### WORK REQUIRED:
All lines in the material with the string "option" should be listed.
[MATERIALS PROVIDED]
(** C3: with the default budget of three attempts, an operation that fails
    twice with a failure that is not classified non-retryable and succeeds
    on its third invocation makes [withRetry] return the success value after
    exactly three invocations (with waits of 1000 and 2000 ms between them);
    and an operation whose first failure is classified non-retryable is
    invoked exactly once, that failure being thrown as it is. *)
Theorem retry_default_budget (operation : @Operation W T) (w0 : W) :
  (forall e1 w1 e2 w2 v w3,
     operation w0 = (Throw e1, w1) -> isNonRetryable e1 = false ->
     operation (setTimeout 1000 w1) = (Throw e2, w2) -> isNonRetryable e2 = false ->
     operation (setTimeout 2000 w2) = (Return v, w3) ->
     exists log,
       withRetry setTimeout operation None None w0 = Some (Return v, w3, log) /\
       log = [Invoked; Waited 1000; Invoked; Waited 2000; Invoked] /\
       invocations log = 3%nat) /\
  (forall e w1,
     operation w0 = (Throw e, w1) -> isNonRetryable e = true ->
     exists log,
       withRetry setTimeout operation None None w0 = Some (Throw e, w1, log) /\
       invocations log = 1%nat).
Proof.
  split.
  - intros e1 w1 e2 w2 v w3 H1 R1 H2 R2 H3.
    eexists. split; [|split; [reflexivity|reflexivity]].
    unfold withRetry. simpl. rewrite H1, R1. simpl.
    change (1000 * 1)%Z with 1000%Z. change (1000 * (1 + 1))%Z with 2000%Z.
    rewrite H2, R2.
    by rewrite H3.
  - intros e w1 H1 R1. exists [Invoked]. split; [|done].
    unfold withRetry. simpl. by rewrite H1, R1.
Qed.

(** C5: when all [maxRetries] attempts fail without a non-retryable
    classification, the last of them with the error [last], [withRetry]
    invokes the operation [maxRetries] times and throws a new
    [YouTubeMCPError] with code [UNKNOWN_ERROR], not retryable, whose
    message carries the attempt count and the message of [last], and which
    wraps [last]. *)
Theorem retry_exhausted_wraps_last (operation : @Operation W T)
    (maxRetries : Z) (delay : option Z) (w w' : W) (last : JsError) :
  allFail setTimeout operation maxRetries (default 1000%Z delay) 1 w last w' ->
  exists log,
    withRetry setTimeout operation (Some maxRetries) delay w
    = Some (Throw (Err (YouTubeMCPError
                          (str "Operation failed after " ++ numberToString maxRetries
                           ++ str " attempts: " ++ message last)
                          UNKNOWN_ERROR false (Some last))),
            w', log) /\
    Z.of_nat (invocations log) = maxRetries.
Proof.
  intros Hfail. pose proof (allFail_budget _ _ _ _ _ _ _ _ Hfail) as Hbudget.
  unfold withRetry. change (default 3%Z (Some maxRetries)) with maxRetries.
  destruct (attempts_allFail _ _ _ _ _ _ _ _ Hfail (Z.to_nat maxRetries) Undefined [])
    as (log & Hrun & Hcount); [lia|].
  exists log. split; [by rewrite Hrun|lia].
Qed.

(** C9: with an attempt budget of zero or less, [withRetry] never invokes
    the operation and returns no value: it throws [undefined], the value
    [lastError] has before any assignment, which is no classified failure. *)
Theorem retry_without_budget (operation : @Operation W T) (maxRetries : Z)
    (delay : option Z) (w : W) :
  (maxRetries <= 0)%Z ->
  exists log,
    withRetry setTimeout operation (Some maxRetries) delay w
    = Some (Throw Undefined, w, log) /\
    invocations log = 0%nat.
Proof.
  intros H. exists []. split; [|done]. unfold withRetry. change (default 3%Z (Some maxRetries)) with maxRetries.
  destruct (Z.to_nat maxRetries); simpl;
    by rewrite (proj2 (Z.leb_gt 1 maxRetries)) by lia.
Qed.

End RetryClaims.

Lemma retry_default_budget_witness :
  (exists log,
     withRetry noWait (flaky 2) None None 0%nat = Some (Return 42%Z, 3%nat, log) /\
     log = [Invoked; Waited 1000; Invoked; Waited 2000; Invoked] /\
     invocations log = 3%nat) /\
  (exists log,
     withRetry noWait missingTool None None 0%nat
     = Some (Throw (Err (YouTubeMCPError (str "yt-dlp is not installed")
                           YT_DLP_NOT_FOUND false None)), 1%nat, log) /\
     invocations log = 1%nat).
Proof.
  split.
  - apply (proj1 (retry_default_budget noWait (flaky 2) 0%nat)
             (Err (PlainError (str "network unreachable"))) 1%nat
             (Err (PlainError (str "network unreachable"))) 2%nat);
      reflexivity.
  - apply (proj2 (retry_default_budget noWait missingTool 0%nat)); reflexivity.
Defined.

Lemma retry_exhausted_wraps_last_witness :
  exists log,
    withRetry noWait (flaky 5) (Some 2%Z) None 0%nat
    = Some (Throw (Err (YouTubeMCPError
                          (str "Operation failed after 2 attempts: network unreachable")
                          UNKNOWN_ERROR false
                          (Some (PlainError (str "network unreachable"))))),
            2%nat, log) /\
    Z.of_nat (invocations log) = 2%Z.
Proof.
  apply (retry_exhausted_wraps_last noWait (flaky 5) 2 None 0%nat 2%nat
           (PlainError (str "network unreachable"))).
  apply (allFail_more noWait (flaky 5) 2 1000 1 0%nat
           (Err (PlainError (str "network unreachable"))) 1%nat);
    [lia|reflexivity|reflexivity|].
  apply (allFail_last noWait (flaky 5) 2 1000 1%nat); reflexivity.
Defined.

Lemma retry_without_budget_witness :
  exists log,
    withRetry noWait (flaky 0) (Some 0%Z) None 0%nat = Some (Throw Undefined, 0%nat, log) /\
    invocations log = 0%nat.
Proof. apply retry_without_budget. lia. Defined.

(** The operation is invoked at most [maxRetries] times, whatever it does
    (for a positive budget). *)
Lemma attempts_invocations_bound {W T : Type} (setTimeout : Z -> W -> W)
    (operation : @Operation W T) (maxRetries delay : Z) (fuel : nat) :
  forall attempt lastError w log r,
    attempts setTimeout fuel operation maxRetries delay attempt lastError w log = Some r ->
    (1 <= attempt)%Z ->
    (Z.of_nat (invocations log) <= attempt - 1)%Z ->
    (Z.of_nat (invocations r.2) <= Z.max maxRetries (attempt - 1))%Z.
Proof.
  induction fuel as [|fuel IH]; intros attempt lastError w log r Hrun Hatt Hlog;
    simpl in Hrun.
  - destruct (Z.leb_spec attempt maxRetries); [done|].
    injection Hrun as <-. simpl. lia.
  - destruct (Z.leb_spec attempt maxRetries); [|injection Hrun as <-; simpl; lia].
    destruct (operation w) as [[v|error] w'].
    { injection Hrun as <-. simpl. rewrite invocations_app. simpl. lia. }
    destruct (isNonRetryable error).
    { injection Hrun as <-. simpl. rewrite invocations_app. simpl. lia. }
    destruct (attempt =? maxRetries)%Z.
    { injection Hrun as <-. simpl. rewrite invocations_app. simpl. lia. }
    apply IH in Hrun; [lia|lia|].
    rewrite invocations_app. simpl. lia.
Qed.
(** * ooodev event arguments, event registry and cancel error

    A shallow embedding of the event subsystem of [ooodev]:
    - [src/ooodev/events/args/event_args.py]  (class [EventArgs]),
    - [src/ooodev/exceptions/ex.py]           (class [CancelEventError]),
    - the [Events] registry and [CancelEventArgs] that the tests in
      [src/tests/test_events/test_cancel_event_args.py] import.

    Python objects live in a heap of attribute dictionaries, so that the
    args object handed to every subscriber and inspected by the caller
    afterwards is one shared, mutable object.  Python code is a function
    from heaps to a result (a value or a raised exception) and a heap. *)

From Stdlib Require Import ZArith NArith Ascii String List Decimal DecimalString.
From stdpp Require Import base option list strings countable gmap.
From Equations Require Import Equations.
[/MATERIALS PROVIDED]
### SOLVED PROBLEM:
    (maxRetries : Z) (delay : option Z) (w w' : W) (last : JsError) :
    (delay : option Z) (w : W) :
From stdpp Require Import base option list strings countable gmap.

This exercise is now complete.